Tom is the technical lead and main owner. The business was his idea to begin with. Bill, on the other hand, came from an accounting background and doesn't have much technical knowledge. Joe, as a technical guy, always reported to Tom.

Things were going great. Tom made Joe feel at ease, and due to Tom's technical background, he was never surprised by the cost of servers and software licenses. The company was growing, though, and Tom became harder and harder to get a hold of. He'd come in to work, close his office door, work secluded for eight or more hours, and leave. If someone wanted to talk to him, they'd have to go through his secretary. One day, Joe got an email from Tom, saying that Joe would have to report to Bill now.

Because Bill had little to no technical knowledge, it wasn't working great. Bill didn't understand why hardware and software cost so much, and would always recommend cost cutting measures that didn't make sense for the business.

One morning, Joe came in to work, unlocked his office, and logged in as usual. Within five minutes, Bill stormed into Joe's office and demanded to know why their server wasn't running.

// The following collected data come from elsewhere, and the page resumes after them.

Lemma program_safe_witness :
  start_main machine argv = Ok (inr beginning) ∧ length (map_to_list (clients (world running_torrent))) = 2%nat ∧
  (∀ e r, handle_session machine e running = Some r → ¬ unhandled e running_torrent → goes_on r) ∧
  torrents_ (listener_ running) ≠ ∅ ∧
  (∀ h k, torrents_ (listener_ running) !! h = Some k → h = info_hash_ (world running_torrent)) ∧
  (∀ i c, clients (world running_torrent) !! i = Some c → (tokens c ≤ 1)%nat) ∧
  CouldReconnect running_torrent = Ok false.
Proof.
  assert (start_main machine argv = Ok (inr beginning)) as Hstart by (vm_compute; reflexivity).
  split; [exact Hstart|]. split; [vm_compute; reflexivity|].
  apply (program_safe machine argv beginning running running_torrent).
  - intros l. reflexivity.
  - exact Hstart.
  - apply (play_session_runs course); [|exact running_plays].
    repeat constructor; intros k q; apply example_network_ok.
  - vm_compute. discriminate.
  - exact running_has.
  - vm_compute. reflexivity.
Defined.
End Started.
(* ===== verification/Dht.v ===== *)
(** * The routing table of the DHT (src/DHT/Kbucket.cpp, RouteTable.cpp, Node.cpp)

    Buckets of shared pointers to node clients, kept in a vector.  A pointer is
    the number of an object; [raznica] and the status are fields of the object
    and shared by whoever holds the pointer.  [Ping] returns at once
    (NodeClient.cpp line 32), so refreshing a bucket only drops dead nodes. *)

From Stdlib Require Import ZArith Lia Strings.Byte Strings.String.
From coqutil Require Import Byte.
From S2P Require Import Prelude Bytes Text Bitset Bitfield.

Definition KBuckets_deep : nat := 8.
Definition max_nearest_nodes : nat := 35.
Definition key_size : nat := 100.

Section Dht.
Context {B : Type} `{DynamicBitset B}.

(** [dht::Node] with the status of its [NodeClient]. *)
Record Node := mkNode {
  node_id : B;
  raznica : Z;
  status_enabled : bool;
}.

Definition set_raznica (n : Node) (r : Z) : Node := mkNode (node_id n) r (status_enabled n).
Definition IsAlive (n : Node) : bool := status_enabled n.

(** The constructor: [key] is the string of random characters. *)
Definition Node_make `{Host} `{Sha1} (key : bytes) : outcome Node :=
  let sha1 := GetSHA1 key in
  id ← Bitfield_data sha1 (length sha1);
  _ ← assert_ (bool_decide (Size id = SHA1_SIZE_BITS));
  Ok (mkNode id 0 true).

Record RouteTable := mkTable {
  master_ : Node;
  objects : gmap nat Node;
  buckets_ : list (list nat);
}.

Definition set_objects (t : RouteTable) o : RouteTable := mkTable (master_ t) o (buckets_ t).
Definition set_buckets (t : RouteTable) b : RouteTable := mkTable (master_ t) (objects t) b.

(** The constructor reserves room for as many buckets as an id has bits. *)
Definition new_table (master : Node) : RouteTable := mkTable master ∅ [].
Definition capacity : nat := SHA1_SIZE_BITS.

Abbreviation M := (ST RouteTable).

Definition node (j : nat) : M Node := fun t => n ← opt_ub (objects t !! j); Ok (n, t).
Definition modify_node (j : nat) (f : Node → Node) : M unit := fun t =>
  n ← opt_ub (objects t !! j); Ok (tt, set_objects t (<[j := f n]> (objects t))).
Definition bucket (k : nat) : M (list nat) := fun t => l ← opt_ub (buckets_ t !! k); Ok (l, t).
Definition set_bucket (k : nat) (l : list nat) : M unit :=
  modify (fun t => set_buckets t (<[k := l]> (buckets_ t))).
Definition buckets_size : M nat := fun t => Ok (length (buckets_ t), t).

(** ** Kbucket.cpp *)

(** The loop of [BucketDistance]; both counters are [size_t]. *)
Fixpoint distance_loop (n i : nat) (bit_pos : Z) (n1 n2 : B) : outcome Z :=
  match n with
  | O => Ok bit_pos
  | S n =>
      a ← Test n1 i; b ← Test n2 i;
      if xorb a b then Ok bit_pos else distance_loop n (S i) (u64 (bit_pos - 1)) n1 n2
  end.

Definition BucketDistance (n1 n2 : B) : outcome Z :=
  _ ← assert_ (bool_decide (Size n1 = Size n2) && bool_decide (Size n1 = SHA1_SIZE_BITS));
  distance_loop SHA1_SIZE_BITS 0 (Z.of_nat SHA1_SIZE_BITS - 1) n1 n2.

(** [dht_constants::SHA1_SIZE_BITS - 1 - BucketDistance(id, master)]. *)
Definition bucket_of (id master : B) : outcome Z :=
  d ← BucketDistance id master; Ok (u64 (Z.of_nat SHA1_SIZE_BITS - 1 - d)).

(** [update_nodes]: what stays of the list, with its length. *)
Fixpoint alive_nodes (l : list nat) : M (list nat) :=
  match l with
  | [] => mret []
  | j :: l => n ← node j; rest ← alive_nodes l; mret (if IsAlive n then j :: rest else rest)
  end.

Definition update_nodes (k : nat) : M nat :=
  l ← bucket k; l ← alive_nodes l; _ ← set_bucket k l; mret (length l).

Definition UpdateNodes (k : nat) : M nat := update_nodes k.

Definition AddNode (k j : nat) : M bool :=
  l ← bucket k;
  room ← (if decide (length l < KBuckets_deep)%nat then mret true
          else n ← update_nodes k; mret (bool_decide (n < KBuckets_deep)%nat));
  if (room : bool) then l ← bucket k; _ ← set_bucket k (l ++ [j]); mret true else mret false.

(** [find_node]: the position of the first node with the id. *)
Fixpoint find_node (id : B) (l : list nat) : M (option nat) :=
  match l with
  | [] => mret None
  | j :: l =>
      n ← node j;
      if bitfield_eq (node_id n) id then mret (Some 0%nat)
      else r ← find_node id l; mret (S <$> r)
  end.

Definition Exist (k : nat) (id : B) : M bool :=
  l ← bucket k; r ← find_node id l;
  match r with
  | Some i => j ← lift (opt_ub (l !! i)); n ← node j; mret (IsAlive n)
  | None => mret false
  end.

Definition GetNode (k : nat) (id : B) : M (option nat) :=
  l ← bucket k; r ← find_node id l;
  match r with Some i => j ← lift (opt_ub (l !! i)); mret (Some j) | None => mret None end.

Definition ResetNode (k j : nat) : M unit :=
  l ← bucket k; n ← node j; r ← find_node (node_id n) l;
  match r with Some i => set_bucket k (<[i := j]> l) | None => mret tt end.

Definition Kick (k : nat) (id : B) : M unit :=
  l ← bucket k; r ← find_node id l;
  match r with Some i => set_bucket k (take i l ++ drop (S i) l) | None => mret tt end.

(** [copy_if] of [SplitTheBucket], which also stores the bucket of every node. *)
Fixpoint split_copy (master : B) (by_id : Z) (l : list nat) : M (list nat) :=
  match l with
  | [] => mret []
  | j :: l =>
      n ← node j;
      n_id ← lift (bucket_of (node_id n) master);
      _ ← modify_node j (fun n => set_raznica n n_id);
      rest ← split_copy master by_id l;
      mret (if n_id =? by_id then rest else j :: rest)
  end.

(** [remove_if] of [SplitTheBucket]. *)
Fixpoint split_keep (master : B) (by_id : Z) (l : list nat) : M (list nat) :=
  match l with
  | [] => mret []
  | j :: l =>
      n ← node j;
      n_id ← lift (bucket_of (node_id n) master);
      rest ← split_keep master by_id l;
      mret (if n_id =? by_id then j :: rest else rest)
  end.

Definition split_empty : exn := logic_error "trying to split empty k-bucket!".

Definition SplitTheBucket (k : nat) (by_id : Z) : M (list nat) :=
  l ← bucket k;
  match l with
  | [] => lift (Throw split_empty)
  | _ =>
      t ← get_st;
      let master_id := node_id (master_ t) in
      new_bucket ← split_copy master_id by_id l;
      kept ← split_keep master_id by_id l;
      _ ← set_bucket k kept;
      mret new_bucket
  end.

(** The copy constructor, the copy assignment (which reads [cpy] while it holds
    its lock) and [Size]; the pointers are shared by both buckets. *)
Definition Kbucket_copy (cpy : nat) : M (list nat) := bucket cpy.
Definition Kbucket_assign (k cpy : nat) : M unit := nodes ← bucket cpy; set_bucket k nodes.
Definition Kbucket_Size (k : nat) : M nat := l ← bucket k; mret (length l).

(** ** RouteTable.cpp *)

Definition FindBucket (id : B) : M Z :=
  n ← buckets_size;
  _ ← when (n =? 0)%nat (modify (fun t => set_buckets t (buckets_ t ++ [[]])));
  num_buckets ← buckets_size;
  t ← get_st;
  i ← lift (bucket_of (node_id (master_ t)) id);
  mret (i `min` (Z.of_nat num_buckets - 1)).

Definition try_to_split : M bool :=
  n ← buckets_size;
  if decide (n < SHA1_SIZE_BITS - 1 ∧ n ≠ 0)%nat then
    last_size ← Kbucket_Size (n - 1);
    if decide (0 < last_size)%nat then
      new_bucket ← SplitTheBucket (n - 1) (Z.of_nat n - 1);
      _ ← modify (fun t => set_buckets t (buckets_ t ++ [new_bucket]));
      mret true
    else mret false
  else mret false.

(** [bucket] is a reference into the vector: a push beyond the capacity would
    move the buckets away under it. *)
Definition InsertNode (j : nat) : M unit :=
  n ← node j;
  bucket_id ← FindBucket (node_id n);
  let k := Z.to_nat bucket_id in
  _ ← modify_node j (fun n => set_raznica n bucket_id);
  added ← AddNode k j;
  size ← buckets_size;
  if negb added && (bucket_id =? Z.of_nat size - 1) then
    split ← try_to_split;
    if (split : bool) then
      size ← buckets_size;
      _ ← lift (if decide (size ≤ capacity)%nat then Ok tt else UB);
      _ ← AddNode k j; mret tt
    else mret tt
  else mret tt.

Definition KickNode (id : B) : M unit :=
  bucket_id ← FindBucket id; Kick (Z.to_nat bucket_id) id.

(** [XORDistance(hash, n1->id) < XORDistance(hash, n2->id)]. *)
Definition nearer (hash : B) (j1 j2 : nat) : M bool :=
  n1 ← node j1; n2 ← node j2;
  d1 ← lift (XORDistance hash (node_id n1)); d2 ← lift (XORDistance hash (node_id n2));
  mret (bitfield_lt d1 d2).

Fixpoint sort_insert (hash : B) (j : nat) (l : list nat) : M (list nat) :=
  match l with
  | [] => mret [j]
  | x :: l => lt ← nearer hash j x;
      if (lt : bool) then mret (j :: x :: l) else r ← sort_insert hash j l; mret (x :: r)
  end.

(** Dereferencing a reverse iterator, [i] steps from [rbegin()]. *)
Definition deref_reverse (i : nat) : M (list nat) := fun t =>
  l ← opt_ub (reverse (buckets_ t) !! i); Ok (l, t).

(** The [for] ranges over the two iterators of its initializer list. *)
Definition FindNearestList (hash : B) : M (list nat) :=
  n ← buckets_size;
  first ← deref_reverse 0;
  second ← deref_reverse n;
  res ← foldr (fun j acc => l ← acc; sort_insert hash j l) (mret []) (first ++ second);
  mret (take max_nearest_nodes res).
End Dht.

Arguments Node B : clear implicits.
Arguments RouteTable B : clear implicits.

Bill: The phone's been ringing off the hook today! I've gotten like 20 calls from angry customers and it's not even 9:00 yet! What happened?
Joe: I'm not sure... I mean, I didn't change anything. Just give me a second to look into this.

Their main server was housed locally, so Joe started diagnosing the issue right away. The problem was immediately apparent once he logged in — there was no internet connection. He reseated the cables and still didn't have any luck. He returned to his desk and confirmed that his workstation had no internet access either. Joe went back to Bill to report his findings.

Joe: I figured it out; the internet connection is dead. I'll call the ISP and see if they have an ETA for a fix.
Bill: "ISP?"
Joe: Internet Service Provider.
Bill: Oh... uh, I think I know why the internet is down, but that shouldn't matter.
Joe: (sigh) Yeah...?
Bill: I stopped paying the bill three months ago. I mean, we only use email, anyway — I don't see why we need the whole expensive internet!

Though Bill is still blissfully unaware of the reason it's necessary, Joe managed to get him to start paying those irritating bills again.